▶ _Task objective_
In the listing below, find the line holding "(* ===== verification/ClusterQuorum.v" and the line holding "let quorum := remaining / 2 + 1 in". Write out those two lines and all lines between, exactly, and nothing more.

▶ _Data in this exercise_
____

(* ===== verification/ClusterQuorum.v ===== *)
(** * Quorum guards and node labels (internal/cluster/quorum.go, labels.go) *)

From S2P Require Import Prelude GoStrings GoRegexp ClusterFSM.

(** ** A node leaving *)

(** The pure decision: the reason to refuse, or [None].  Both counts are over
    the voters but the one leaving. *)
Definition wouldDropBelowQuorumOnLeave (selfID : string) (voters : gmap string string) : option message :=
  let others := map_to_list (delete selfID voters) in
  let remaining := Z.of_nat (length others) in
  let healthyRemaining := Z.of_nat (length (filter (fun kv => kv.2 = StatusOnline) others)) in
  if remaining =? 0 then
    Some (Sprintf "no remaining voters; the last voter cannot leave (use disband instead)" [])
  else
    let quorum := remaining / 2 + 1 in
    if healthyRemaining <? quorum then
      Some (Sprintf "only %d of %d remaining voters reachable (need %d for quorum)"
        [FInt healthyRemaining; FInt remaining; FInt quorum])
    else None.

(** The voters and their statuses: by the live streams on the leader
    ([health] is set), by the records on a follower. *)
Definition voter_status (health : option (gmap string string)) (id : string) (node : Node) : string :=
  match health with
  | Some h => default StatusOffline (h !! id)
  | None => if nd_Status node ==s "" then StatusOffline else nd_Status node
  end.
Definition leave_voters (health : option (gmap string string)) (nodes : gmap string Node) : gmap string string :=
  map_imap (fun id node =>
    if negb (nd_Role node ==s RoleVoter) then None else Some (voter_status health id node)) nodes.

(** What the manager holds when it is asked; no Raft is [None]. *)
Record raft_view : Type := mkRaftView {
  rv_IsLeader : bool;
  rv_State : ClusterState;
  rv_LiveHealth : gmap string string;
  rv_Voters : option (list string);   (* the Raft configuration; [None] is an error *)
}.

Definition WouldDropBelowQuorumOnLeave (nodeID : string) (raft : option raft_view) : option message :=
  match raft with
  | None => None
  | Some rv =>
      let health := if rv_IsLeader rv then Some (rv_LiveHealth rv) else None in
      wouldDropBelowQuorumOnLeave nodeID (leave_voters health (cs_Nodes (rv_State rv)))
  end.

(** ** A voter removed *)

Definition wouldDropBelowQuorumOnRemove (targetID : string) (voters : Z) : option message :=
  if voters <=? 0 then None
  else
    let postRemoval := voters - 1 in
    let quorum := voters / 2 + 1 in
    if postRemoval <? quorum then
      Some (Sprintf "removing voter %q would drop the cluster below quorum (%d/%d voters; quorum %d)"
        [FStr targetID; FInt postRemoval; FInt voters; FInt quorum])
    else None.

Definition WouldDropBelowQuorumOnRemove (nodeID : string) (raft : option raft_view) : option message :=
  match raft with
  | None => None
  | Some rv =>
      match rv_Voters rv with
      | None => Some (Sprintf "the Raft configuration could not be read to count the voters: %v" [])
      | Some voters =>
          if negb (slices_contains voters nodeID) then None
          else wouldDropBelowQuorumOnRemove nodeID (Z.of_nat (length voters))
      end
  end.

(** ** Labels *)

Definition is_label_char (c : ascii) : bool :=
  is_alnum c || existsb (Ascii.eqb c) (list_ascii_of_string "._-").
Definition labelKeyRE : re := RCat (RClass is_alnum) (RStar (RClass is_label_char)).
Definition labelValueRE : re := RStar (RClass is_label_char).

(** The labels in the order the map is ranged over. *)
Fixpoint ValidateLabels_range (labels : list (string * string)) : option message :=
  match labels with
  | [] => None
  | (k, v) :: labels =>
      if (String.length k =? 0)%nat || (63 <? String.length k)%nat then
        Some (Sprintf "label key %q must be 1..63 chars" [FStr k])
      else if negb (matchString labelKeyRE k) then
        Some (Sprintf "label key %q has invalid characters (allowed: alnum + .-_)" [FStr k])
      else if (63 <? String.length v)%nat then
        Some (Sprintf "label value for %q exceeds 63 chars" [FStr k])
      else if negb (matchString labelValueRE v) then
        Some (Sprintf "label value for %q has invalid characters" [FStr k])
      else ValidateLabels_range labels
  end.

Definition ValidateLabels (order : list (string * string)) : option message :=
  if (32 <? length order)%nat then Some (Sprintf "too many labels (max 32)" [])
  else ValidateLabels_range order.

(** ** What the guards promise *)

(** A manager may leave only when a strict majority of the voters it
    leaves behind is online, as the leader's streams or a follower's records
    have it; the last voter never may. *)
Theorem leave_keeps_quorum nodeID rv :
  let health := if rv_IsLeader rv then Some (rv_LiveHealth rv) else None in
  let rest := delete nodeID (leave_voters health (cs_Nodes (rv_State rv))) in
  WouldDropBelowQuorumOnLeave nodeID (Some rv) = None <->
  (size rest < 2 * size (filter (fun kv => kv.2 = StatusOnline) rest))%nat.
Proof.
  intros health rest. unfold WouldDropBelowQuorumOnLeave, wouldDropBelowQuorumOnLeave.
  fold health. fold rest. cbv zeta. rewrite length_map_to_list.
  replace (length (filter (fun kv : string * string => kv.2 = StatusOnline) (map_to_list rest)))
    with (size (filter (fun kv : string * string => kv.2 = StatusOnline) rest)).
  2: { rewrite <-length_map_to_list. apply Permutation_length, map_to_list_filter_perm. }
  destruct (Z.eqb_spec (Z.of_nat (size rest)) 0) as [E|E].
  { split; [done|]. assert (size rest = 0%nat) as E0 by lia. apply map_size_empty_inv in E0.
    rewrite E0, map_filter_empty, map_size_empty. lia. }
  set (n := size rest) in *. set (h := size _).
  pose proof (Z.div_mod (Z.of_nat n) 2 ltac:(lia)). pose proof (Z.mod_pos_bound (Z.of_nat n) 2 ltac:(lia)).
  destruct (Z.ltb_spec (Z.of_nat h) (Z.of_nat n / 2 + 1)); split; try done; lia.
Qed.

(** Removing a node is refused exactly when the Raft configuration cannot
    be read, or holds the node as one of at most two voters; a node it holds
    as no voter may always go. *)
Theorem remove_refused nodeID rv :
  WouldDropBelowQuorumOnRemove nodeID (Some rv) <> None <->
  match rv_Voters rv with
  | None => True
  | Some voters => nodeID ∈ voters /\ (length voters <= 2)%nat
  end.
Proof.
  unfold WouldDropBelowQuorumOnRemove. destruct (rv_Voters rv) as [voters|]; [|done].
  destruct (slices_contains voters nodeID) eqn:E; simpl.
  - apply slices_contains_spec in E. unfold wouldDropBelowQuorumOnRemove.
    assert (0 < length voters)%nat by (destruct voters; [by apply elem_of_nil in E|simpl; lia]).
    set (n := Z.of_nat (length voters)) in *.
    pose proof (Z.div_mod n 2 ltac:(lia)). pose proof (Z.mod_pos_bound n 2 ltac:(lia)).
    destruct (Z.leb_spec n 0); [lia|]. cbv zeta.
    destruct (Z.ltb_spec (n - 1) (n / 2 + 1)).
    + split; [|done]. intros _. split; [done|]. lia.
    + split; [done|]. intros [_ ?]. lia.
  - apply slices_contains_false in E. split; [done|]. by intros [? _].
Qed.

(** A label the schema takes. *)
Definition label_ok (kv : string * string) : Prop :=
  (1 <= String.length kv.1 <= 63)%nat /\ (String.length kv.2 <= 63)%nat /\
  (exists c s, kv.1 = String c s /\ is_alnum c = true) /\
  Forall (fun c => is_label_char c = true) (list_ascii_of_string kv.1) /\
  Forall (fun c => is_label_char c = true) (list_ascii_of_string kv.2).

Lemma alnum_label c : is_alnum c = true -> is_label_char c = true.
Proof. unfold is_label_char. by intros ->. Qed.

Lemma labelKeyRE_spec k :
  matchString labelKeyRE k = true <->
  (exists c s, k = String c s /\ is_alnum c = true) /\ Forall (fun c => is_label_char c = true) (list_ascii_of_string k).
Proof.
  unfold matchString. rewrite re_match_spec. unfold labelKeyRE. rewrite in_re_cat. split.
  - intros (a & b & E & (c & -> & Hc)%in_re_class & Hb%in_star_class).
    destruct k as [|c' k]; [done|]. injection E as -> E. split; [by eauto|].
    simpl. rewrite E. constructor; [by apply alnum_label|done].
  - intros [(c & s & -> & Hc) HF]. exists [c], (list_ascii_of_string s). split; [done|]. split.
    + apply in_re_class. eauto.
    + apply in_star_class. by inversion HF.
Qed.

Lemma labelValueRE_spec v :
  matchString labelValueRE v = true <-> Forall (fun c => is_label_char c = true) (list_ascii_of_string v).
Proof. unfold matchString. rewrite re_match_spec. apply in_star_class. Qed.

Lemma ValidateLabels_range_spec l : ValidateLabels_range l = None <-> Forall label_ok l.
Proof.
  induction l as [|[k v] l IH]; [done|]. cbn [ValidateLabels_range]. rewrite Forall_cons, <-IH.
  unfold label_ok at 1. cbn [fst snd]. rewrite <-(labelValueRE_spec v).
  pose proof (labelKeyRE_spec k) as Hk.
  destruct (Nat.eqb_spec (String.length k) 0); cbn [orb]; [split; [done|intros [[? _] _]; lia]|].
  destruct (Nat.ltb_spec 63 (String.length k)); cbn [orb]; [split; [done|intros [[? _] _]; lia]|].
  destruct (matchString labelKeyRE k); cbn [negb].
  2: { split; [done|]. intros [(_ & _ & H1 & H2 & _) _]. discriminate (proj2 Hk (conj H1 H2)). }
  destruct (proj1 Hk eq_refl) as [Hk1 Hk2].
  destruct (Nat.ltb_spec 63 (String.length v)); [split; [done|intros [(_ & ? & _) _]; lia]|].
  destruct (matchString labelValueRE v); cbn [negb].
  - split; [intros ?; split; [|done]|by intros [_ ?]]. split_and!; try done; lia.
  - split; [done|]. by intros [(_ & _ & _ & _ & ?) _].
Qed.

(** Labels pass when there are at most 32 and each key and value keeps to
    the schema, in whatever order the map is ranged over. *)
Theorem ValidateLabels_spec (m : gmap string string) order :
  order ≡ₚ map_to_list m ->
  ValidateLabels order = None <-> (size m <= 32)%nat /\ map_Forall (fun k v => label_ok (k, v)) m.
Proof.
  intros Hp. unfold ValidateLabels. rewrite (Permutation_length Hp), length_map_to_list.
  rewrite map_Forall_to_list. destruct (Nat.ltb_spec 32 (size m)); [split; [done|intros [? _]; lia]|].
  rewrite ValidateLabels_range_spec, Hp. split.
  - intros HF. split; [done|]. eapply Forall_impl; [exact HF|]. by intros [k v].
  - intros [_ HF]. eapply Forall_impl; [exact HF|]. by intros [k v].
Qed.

____

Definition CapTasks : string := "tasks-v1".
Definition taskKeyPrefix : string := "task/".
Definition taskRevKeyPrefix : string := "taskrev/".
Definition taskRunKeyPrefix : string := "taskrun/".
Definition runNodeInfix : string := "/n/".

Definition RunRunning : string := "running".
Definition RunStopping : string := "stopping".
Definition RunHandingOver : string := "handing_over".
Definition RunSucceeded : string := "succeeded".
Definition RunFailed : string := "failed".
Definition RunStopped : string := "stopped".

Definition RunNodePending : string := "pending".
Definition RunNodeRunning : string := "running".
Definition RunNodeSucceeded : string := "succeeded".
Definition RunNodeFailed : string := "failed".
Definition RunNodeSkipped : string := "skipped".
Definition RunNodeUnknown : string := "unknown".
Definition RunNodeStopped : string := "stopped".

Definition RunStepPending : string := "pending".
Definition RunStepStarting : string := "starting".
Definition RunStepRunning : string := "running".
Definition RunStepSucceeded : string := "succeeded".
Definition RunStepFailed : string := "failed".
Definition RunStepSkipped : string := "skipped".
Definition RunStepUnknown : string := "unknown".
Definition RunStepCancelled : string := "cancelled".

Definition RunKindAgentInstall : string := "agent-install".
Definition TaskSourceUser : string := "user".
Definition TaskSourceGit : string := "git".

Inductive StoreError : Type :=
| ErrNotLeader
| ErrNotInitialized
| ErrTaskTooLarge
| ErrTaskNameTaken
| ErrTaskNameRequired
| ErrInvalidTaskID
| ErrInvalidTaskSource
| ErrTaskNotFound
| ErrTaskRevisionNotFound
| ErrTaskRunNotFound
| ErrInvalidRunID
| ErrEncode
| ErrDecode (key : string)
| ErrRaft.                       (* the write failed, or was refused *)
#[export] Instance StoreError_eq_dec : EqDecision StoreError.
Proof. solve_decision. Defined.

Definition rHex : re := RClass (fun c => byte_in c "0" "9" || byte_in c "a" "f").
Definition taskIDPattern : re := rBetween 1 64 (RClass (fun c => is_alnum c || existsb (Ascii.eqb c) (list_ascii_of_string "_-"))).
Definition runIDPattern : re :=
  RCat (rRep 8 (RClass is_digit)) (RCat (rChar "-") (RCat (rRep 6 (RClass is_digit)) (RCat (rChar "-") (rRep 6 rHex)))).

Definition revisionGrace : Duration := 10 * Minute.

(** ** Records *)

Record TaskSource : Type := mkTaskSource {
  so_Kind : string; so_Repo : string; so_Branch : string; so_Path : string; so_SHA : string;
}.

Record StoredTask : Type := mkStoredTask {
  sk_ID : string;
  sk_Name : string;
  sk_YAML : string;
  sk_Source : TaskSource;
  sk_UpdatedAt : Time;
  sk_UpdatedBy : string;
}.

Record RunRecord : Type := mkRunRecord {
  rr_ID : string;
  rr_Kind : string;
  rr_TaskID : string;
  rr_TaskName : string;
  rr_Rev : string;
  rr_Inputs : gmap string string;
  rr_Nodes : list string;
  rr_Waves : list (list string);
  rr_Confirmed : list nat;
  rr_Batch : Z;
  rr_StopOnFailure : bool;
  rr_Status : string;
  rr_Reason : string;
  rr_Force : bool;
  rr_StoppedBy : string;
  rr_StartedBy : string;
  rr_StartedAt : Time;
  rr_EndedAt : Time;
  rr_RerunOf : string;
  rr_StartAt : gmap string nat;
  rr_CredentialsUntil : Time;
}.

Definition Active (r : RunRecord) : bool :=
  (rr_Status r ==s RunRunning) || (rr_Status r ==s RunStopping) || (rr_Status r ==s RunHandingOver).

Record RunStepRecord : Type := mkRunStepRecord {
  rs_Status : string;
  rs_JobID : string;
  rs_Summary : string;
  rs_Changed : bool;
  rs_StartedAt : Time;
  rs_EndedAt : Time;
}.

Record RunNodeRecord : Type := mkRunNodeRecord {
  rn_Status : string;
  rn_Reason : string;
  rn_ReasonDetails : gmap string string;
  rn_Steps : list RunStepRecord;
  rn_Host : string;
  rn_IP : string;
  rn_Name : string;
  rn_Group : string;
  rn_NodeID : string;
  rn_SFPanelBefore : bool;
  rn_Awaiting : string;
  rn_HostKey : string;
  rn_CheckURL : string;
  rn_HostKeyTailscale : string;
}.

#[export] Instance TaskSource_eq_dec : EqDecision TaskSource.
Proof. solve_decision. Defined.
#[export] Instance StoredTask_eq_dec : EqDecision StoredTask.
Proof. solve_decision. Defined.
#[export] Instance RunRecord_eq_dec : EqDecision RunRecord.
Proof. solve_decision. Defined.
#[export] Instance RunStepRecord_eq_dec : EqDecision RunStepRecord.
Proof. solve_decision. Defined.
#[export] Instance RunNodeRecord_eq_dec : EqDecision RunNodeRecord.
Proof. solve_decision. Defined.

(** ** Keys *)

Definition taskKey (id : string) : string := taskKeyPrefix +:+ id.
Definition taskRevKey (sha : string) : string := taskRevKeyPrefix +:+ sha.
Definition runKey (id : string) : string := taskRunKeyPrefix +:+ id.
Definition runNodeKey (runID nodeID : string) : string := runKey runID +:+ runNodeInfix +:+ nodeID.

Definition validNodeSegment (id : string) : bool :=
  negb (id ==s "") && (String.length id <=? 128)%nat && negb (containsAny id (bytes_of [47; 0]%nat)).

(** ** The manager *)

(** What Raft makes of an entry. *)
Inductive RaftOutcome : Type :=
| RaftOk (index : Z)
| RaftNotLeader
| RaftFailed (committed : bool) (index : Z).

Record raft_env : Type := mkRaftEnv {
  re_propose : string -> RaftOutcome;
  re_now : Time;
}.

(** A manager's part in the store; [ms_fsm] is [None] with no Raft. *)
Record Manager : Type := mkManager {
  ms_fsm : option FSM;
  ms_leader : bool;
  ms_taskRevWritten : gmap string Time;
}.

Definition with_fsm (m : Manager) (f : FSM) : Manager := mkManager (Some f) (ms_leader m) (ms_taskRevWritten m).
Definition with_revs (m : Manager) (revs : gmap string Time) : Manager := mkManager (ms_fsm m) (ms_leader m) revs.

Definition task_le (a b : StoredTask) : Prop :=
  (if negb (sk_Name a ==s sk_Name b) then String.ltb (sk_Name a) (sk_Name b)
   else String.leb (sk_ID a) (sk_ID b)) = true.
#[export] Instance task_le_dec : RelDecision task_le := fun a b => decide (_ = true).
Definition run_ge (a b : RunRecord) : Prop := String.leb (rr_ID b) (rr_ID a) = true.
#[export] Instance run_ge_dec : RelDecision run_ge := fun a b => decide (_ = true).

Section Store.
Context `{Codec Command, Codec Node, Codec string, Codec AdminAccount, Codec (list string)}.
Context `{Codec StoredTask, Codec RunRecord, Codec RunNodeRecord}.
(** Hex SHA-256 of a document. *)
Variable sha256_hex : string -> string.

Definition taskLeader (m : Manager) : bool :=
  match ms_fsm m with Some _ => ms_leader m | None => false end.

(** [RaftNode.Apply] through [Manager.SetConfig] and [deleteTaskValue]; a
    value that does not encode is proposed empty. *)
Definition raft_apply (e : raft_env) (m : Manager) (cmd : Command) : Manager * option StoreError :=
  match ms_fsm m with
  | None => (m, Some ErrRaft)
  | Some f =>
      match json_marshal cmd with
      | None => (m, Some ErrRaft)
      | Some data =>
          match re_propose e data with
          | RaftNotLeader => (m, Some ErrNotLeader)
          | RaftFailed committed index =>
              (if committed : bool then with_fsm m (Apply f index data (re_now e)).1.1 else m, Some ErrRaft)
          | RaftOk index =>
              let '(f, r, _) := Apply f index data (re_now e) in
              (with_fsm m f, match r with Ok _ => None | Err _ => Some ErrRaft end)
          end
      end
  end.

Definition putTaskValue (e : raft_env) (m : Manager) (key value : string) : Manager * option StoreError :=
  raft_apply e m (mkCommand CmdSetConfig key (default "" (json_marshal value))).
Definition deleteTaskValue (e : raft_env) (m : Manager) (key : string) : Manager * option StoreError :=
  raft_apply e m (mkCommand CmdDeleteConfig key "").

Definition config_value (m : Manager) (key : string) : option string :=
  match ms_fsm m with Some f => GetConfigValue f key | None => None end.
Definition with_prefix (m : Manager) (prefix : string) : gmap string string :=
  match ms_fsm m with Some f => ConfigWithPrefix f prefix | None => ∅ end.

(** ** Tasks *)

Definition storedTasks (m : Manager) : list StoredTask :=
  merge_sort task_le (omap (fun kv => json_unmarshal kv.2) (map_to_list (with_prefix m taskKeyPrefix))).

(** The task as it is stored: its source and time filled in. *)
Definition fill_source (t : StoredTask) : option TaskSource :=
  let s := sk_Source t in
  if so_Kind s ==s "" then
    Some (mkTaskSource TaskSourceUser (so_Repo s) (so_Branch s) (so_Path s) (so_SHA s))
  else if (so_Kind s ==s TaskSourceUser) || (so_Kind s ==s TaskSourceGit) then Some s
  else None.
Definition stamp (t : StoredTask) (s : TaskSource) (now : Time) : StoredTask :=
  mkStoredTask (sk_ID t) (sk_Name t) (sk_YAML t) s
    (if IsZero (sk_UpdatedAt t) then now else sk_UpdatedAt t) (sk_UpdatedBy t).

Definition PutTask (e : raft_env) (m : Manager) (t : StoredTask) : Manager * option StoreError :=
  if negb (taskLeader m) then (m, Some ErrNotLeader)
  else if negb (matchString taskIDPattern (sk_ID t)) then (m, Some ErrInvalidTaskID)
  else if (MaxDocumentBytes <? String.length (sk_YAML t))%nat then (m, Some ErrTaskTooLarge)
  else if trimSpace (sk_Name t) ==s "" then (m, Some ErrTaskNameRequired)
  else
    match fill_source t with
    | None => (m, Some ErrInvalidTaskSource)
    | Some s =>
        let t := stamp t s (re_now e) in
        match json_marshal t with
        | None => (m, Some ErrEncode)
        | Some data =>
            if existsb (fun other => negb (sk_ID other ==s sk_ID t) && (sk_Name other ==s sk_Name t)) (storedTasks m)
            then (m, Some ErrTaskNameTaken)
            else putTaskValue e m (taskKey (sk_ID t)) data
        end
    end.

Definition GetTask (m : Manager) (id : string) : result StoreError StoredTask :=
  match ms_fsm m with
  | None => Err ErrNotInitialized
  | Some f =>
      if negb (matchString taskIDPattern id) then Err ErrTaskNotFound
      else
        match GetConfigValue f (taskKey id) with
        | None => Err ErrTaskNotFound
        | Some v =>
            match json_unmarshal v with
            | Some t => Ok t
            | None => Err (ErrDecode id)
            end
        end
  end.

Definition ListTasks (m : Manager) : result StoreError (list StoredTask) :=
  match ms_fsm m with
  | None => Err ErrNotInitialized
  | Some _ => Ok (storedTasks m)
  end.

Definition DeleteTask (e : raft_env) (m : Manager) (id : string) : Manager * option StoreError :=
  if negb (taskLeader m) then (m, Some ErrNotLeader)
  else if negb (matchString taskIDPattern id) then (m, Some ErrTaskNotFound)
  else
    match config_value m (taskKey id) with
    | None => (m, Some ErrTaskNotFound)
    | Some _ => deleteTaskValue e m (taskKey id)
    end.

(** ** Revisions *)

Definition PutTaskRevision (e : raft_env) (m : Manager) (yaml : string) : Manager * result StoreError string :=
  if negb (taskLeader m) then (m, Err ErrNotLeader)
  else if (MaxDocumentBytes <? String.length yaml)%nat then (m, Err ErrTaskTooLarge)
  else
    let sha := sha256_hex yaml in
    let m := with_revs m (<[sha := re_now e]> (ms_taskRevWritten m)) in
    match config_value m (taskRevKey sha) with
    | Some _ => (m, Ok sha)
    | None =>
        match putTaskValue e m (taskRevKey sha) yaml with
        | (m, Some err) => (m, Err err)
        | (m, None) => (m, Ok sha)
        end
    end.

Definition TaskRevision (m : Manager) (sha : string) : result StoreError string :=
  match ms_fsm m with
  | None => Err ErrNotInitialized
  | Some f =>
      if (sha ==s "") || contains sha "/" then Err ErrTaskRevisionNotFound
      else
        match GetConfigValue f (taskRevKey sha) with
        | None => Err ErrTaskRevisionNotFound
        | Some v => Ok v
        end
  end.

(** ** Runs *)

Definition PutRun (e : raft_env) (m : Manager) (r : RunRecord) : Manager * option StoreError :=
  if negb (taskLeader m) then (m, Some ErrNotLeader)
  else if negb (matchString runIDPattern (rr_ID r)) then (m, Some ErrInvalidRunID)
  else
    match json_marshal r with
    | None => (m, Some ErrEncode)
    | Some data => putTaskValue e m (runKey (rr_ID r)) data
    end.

____

▶ _Exercise answer_
(* ===== verification/ClusterQuorum.v ===== *)
(** * Quorum guards and node labels (internal/cluster/quorum.go, labels.go) *)

From S2P Require Import Prelude GoStrings GoRegexp ClusterFSM.

(** ** A node leaving *)

(** The pure decision: the reason to refuse, or [None].  Both counts are over
    the voters but the one leaving. *)
Definition wouldDropBelowQuorumOnLeave (selfID : string) (voters : gmap string string) : option message :=
  let others := map_to_list (delete selfID voters) in
  let remaining := Z.of_nat (length others) in
  let healthyRemaining := Z.of_nat (length (filter (fun kv => kv.2 = StatusOnline) others)) in
  if remaining =? 0 then
    Some (Sprintf "no remaining voters; the last voter cannot leave (use disband instead)" [])
  else
    let quorum := remaining / 2 + 1 in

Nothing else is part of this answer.